[Exercise brief] Each line of the data below that holds the word "shared" is to be reported in full.

= = = = = = =

(** ** The upload controls *)

Section ViewMore.
Import Js App Sync Upload Dashboard.

(** A stage that can be started is not verified. *)
Lemma startable_not_verified step :
  startable step = true → strictEqStr (stepStatus step) (js "verified") = false.
Proof.
  unfold startable, strictEqStr. destruct (stepStatus step); try done.
  repeat case_bool_decide; subst; done.
Qed.

Lemma panelInput_confirmation p uploading raw :
  raw ∈ panelInput (confirmationPanel p uploading) →
  raw = js "confirmation"
  ∧ startable (App.confirmation p) = true
  ∧ uploading ≠ Some StageConfirmation.
Proof.
  unfold confirmationPanel.
  destruct (startable (App.confirmation p)); [|by intros ?%elem_of_nil].
  case_bool_decide; [by intros ?%elem_of_nil|].
  by intros ->%list_elem_of_singleton.
Qed.

Lemma panelInput_delivery p uploading raw :
  raw ∈ panelInput (deliveryPanel p uploading) →
  raw = js "delivery"
  ∧ strictEqStr (stepStatus (App.confirmation p)) (js "verified") = true
  ∧ startable (App.delivery p) = true
  ∧ uploading ≠ Some StageDelivery.
Proof.
  unfold deliveryPanel.
  destruct (strictEqStr (stepStatus (App.confirmation p)) (js "verified"));
    [|by intros ?%elem_of_nil]. cbn [negb].
  destruct (startable (App.delivery p)); [|by intros ?%elem_of_nil].
  case_bool_decide; [by intros ?%elem_of_nil|].
  by intros ->%list_elem_of_singleton.
Qed.

End ViewMore.
Lemma count_exclude (subject_id : field) (x : string) (valid : list string) :
  count_occ string_dec (exclude subject_id valid) x
  = match subject_id with
    | FStr s => if String.eqb s x
                then Nat.pred (count_occ string_dec valid x)
                else count_occ string_dec valid x
    | FList _ => count_occ string_dec valid x
    end.
Proof.
  destruct subject_id as [s|l]; simpl; [|reflexivity].
  destruct (mem s valid) eqn:E; [apply count_remove_first|].
  destruct (String.eqb_spec s x) as [->|]; [|reflexivity].
  assert (H : ~ In x valid).
  { intros H. apply mem_In in H. congruence. }
  apply (count_occ_not_In string_dec) in H. now rewrite H.
Qed.

Lemma count_apply_exclusions (exclusions : list (list field))
    (session x : string) :
  forall valid,
    count_occ string_dec (apply_exclusions exclusions session valid) x
    = (count_occ string_dec valid x
       - List.length (filter (excludes session x) exclusions))%nat.
Proof.
  induction exclusions as [|ex rest IH]; intros valid; simpl; [lia|].
  destruct ex as [|subject_id [|reason [|affected more]]];
    try (rewrite IH; simpl; try destruct subject_id; simpl; lia).
  destruct (session_affected affected session) eqn:Ea; rewrite IH.
  - rewrite count_exclude. unfold excludes.
    destruct subject_id as [s|l]; simpl; [|lia].
    rewrite Ea. destruct (String.eqb s x); simpl; lia.
  - unfold excludes. destruct subject_id as [s|l]; simpl; [|lia].
    rewrite Ea, andb_false_r. simpl. lia.
Qed.
(** X6: without a fresh cache file, when none of the first three pending
    answers of the provider is usable, [fetch_or_load_players] returns the
    empty list after three requests and pauses of 1.5, 2.5 and 3.5 seconds,
    and writes no cache file. *)
Theorem fetch_gives_up_after_three_failures (club_id : Z) (slug : str) (w : World) :
  is_cache_fresh club_id w = false ->
  Forall (fun r => usable r = false) (take MAX_RETRIES (pending club_id w)) ->
  exists w',
    fetch_or_load_players club_id slug w = (w', Ok [])
    /\ cache w' = cache w
    /\ (clock w' == clock w + 7.5)%Q
    /\ pending club_id w' = drop MAX_RETRIES (pending club_id w).
Proof.
  intros Hstale Hall. rewrite (stale_cache_fetches _ _ _ Hstale).
  destruct (fetch_attempts_exhausted club_id (seq 0 MAX_RETRIES) w)
    as (w' & Hrun & Hcache & Hclock & Hpend); [rewrite length_seq; exact Hall|].
  exists w'. rewrite length_seq in Hpend. repeat split; try assumption.
  rewrite Hclock.
  assert (Hsum : (total_sleep (seq 0 MAX_RETRIES) == 7.5)%Q) by reflexivity.
  rewrite Hsum. reflexivity.
Qed.
(** * The URL field widget and the minimal DOM helpers

  A shallow embedding of
    - [addons/web/static/src/views/fields/url/url_field.js]
    - [addons/web/static/src/legacy/js/core/minimal_dom.js]
  together with the properties the specification states about them. *)

From Stdlib Require Import ZArith Ascii String List Bool Lia DecimalString.
From stdpp Require Import base option list.
Import ListNotations.

Set Warnings "-register-all".
Local Open Scope string_scope.

(* ===================================================================== *)
(** * The fragment of ECMAScript the two files rely on                    *)
(* ===================================================================== *)

Module JS.

(** [Number.MAX_SAFE_INTEGER], 2^53 - 1. *)
Definition MAX_SAFE_INTEGER : Z := 9007199254740991.

Definition is_safe (z : Z) : bool := (Z.abs z <=? MAX_SAFE_INTEGER)%Z.

(** Numbers.  The doubles represented are the three special values, the
    negative zero and the safe integers, those of magnitude up to
    2^53 - 1: each of them is a double, and Number::toString prints it
    in plain decimal digits.  Doubles with a fraction or of a larger
    magnitude, which Number::toString may print with an exponent, are
    not represented.  [Int 0 _] is [+0]. *)
Inductive number : Type :=
| NaN
| Infinity (negative : bool)
| NegZero
| Int (z : Z) (safe : is_safe z = true).

(** The primitive values a field can carry in [props.value]. *)
Inductive value : Type :=
| VUndefined
| VNull
| VBoolean (b : bool)
| VNumber (n : number)
| VBigInt (z : Z)
| VString (s : string)
| VSymbol (description : string).

Inductive error : Type :=
| TypeError (message : string).

(** A completion record: an evaluation either returns or throws. *)
Inductive completion (A : Type) : Type :=
| Normal (a : A)
| Throw (e : error).
Arguments Normal {A} a.
Arguments Throw {A} e.

Definition is_normal {A} (c : completion A) : bool :=
  match c with Normal _ => true | Throw _ => false end.

Definition string_is_empty (s : string) : bool :=
  match s with EmptyString => true | String _ _ => false end.

(** ToBoolean (ECMA-262, 7.1.2). *)
Definition ToBoolean (v : value) : bool :=
  match v with
  | VUndefined | VNull => false
  | VBoolean b => b
  | VNumber NaN | VNumber NegZero => false
  | VNumber (Int z _) => negb (Z.eqb z 0)
  | VNumber (Infinity _) => true
  | VBigInt z => negb (Z.eqb z 0)
  | VString s => negb (string_is_empty s)
  | VSymbol _ => true
  end.

Definition decimal (z : Z) : string := NilZero.string_of_int (Z.to_int z).

(** Number::toString, radix 10, on the represented numbers: a safe
    integer has at most 16 digits and is printed in full. *)
Definition number_to_string (n : number) : string :=
  match n with
  | NaN => "NaN"
  | Infinity false => "Infinity"
  | Infinity true => "-Infinity"
  | NegZero => "0"
  | Int z _ => decimal z
  end.

(** ToString (ECMA-262, 7.1.17): a Symbol cannot be converted. *)
Definition ToString (v : value) : completion string :=
  match v with
  | VUndefined => Normal "undefined"
  | VNull => Normal "null"
  | VBoolean true => Normal "true"
  | VBoolean false => Normal "false"
  | VNumber n => Normal (number_to_string n)
  | VBigInt z => Normal (decimal z)
  | VString s => Normal s
  | VSymbol _ => Throw (TypeError "Cannot convert a Symbol value to a string")
  end.

(** [a || b] on values. *)
Definition or_else (a b : value) : value := if ToBoolean a then a else b.

End JS.

(* ===================================================================== *)
(** * Regular expressions: the backtracking matcher of the literal        *)
(* ===================================================================== *)

Module RegExp.

(** The syntax the literal [/^((ftp|http)s?:\/)?\//i] is made of. *)
Inductive pattern : Type :=
| Empty
| Char (c : ascii)
| LineStart                       (* ^ *)
| Seq (p q : pattern)
| Alt (p q : pattern)             (* p|q *)
| Opt (p : pattern)               (* p? , greedy *)
| Group (p : pattern).            (* ( p ) *)

Record regexp : Type := { source : pattern; ignoreCase : bool }.

(** Canonicalize (ECMA-262, 22.2.5.6) without the unicode flag: the
    character is upper-cased; a code unit above 127 never becomes one
    below 128, which is all a pattern of ASCII characters can observe,
    so those are left as they are. *)
Definition canonicalize (ic : bool) (c : ascii) : ascii :=
  if ic then
    let n := N_of_ascii c in
    if (97 <=? n)%N && (n <=? 122)%N then ascii_of_N (n - 32) else c
  else c.

Definition char_matches (ic : bool) (p c : ascii) : bool :=
  Ascii.eqb (canonicalize ic p) (canonicalize ic c).
(** * beatsaber-hook: the hand-written AArch64 decoder and its analyses

    A shallow embedding of [shared/utils/instruction-parsing.cpp] (the bit-field
    codec, the [Instruction] constructor, the address-resolution helpers and the
    dependency-tracking traversal) and of the pattern scan of
    [shared/utils/capstone-utils.hpp], followed by the properties proved about
    them.

    Conventions.  Machine integers are [Z] with their wrap-around written out
    ([u32], [u64], [s64]); bit operations are [Z.land], [Z.lor], [Z.shiftl],
    [Z.shiftr], [Z.testbit].  Pointers are byte addresses in [Z]. *)

From Stdlib Require Import ZArith Lia Bool.
From stdpp Require Import base option list gmap strings.

Local Open Scope Z_scope.

(* ===================================================================== *)
(** * 1. Bit-field codec *)
(* ===================================================================== *)

Module Bits.

(** Conversion to [unsigned] (32 bits), [uint64_t] and [int64_t]. *)
Definition u32 (x : Z) : Z := x mod 2 ^ 32.
Definition u64 (x : Z) : Z := x mod 2 ^ 64.
Definition s64 (x : Z) : Z := (x + 2 ^ 63) mod 2 ^ 64 - 2 ^ 63.

(** Modelled from the spec: [bits(code, hi, lo)] is declared in a header that
    is not part of the sources at hand; the spec says it "extracts an unsigned
    field", bit [hi] down to bit [lo] of the code word. *)
Definition bits (code hi lo : Z) : Z :=
  Z.land (Z.shiftr code lo) (Z.ones (hi - lo + 1)).

(** Modelled from the spec: [ZeroExtend<T>(value, numBits)] widens a field
    "discarding sign": the low [numBits] bits, read as unsigned. *)
Definition ZeroExtend (value numBits : Z) : Z := Z.land value (Z.ones numBits).

(** Modelled from the spec: [SignExtend<T>(value, numBits)] widens a field
    "preserving sign": the low [numBits] bits, read in two's complement. *)
Definition SignExtend (value numBits : Z) : Z :=
  let v := Z.land value (Z.ones numBits) in
  if Z.testbit v (numBits - 1) then v - 2 ^ numBits else v.

(** Modelled from the spec: [trunc(x, N)] masks [x] to its low [N] bits. *)
Definition trunc (x N : Z) : Z := Z.land x (Z.ones N).

(** Modelled from the spec: [HighestSetBit(x, N)] is the index of the highest
    set bit among the low [N] bits of [x], and [-1] when none is set. *)
Fixpoint highest_below (n : nat) (x : Z) : Z :=
  match n with
  | O => -1
  | S k => if Z.testbit x (Z.of_nat k) then Z.of_nat k else highest_below k x
  end.

Definition HighestSetBit (x N : Z) : Z := highest_below (Z.to_nat N) x.

(** Modelled from the spec: [ROR(x, N, shift)] rotates the low [N] bits of
    [x] right by [shift] places "within the element". *)
Definition ROR (x N shift : Z) : Z :=
  Z.land (Z.lor (Z.shiftr x shift) (Z.shiftl x (N - shift))) (Z.ones N).

End Bits.
Import Bits.

(** The value [return -1] yields in a function returning [uint64_t]. *)
Definition all_ones64 : Z := u64 (-1).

= = = = = = =

[Result for this task]
    A shallow embedding of [shared/utils/instruction-parsing.cpp] (the bit-field
    [shared/utils/capstone-utils.hpp], followed by the properties proved about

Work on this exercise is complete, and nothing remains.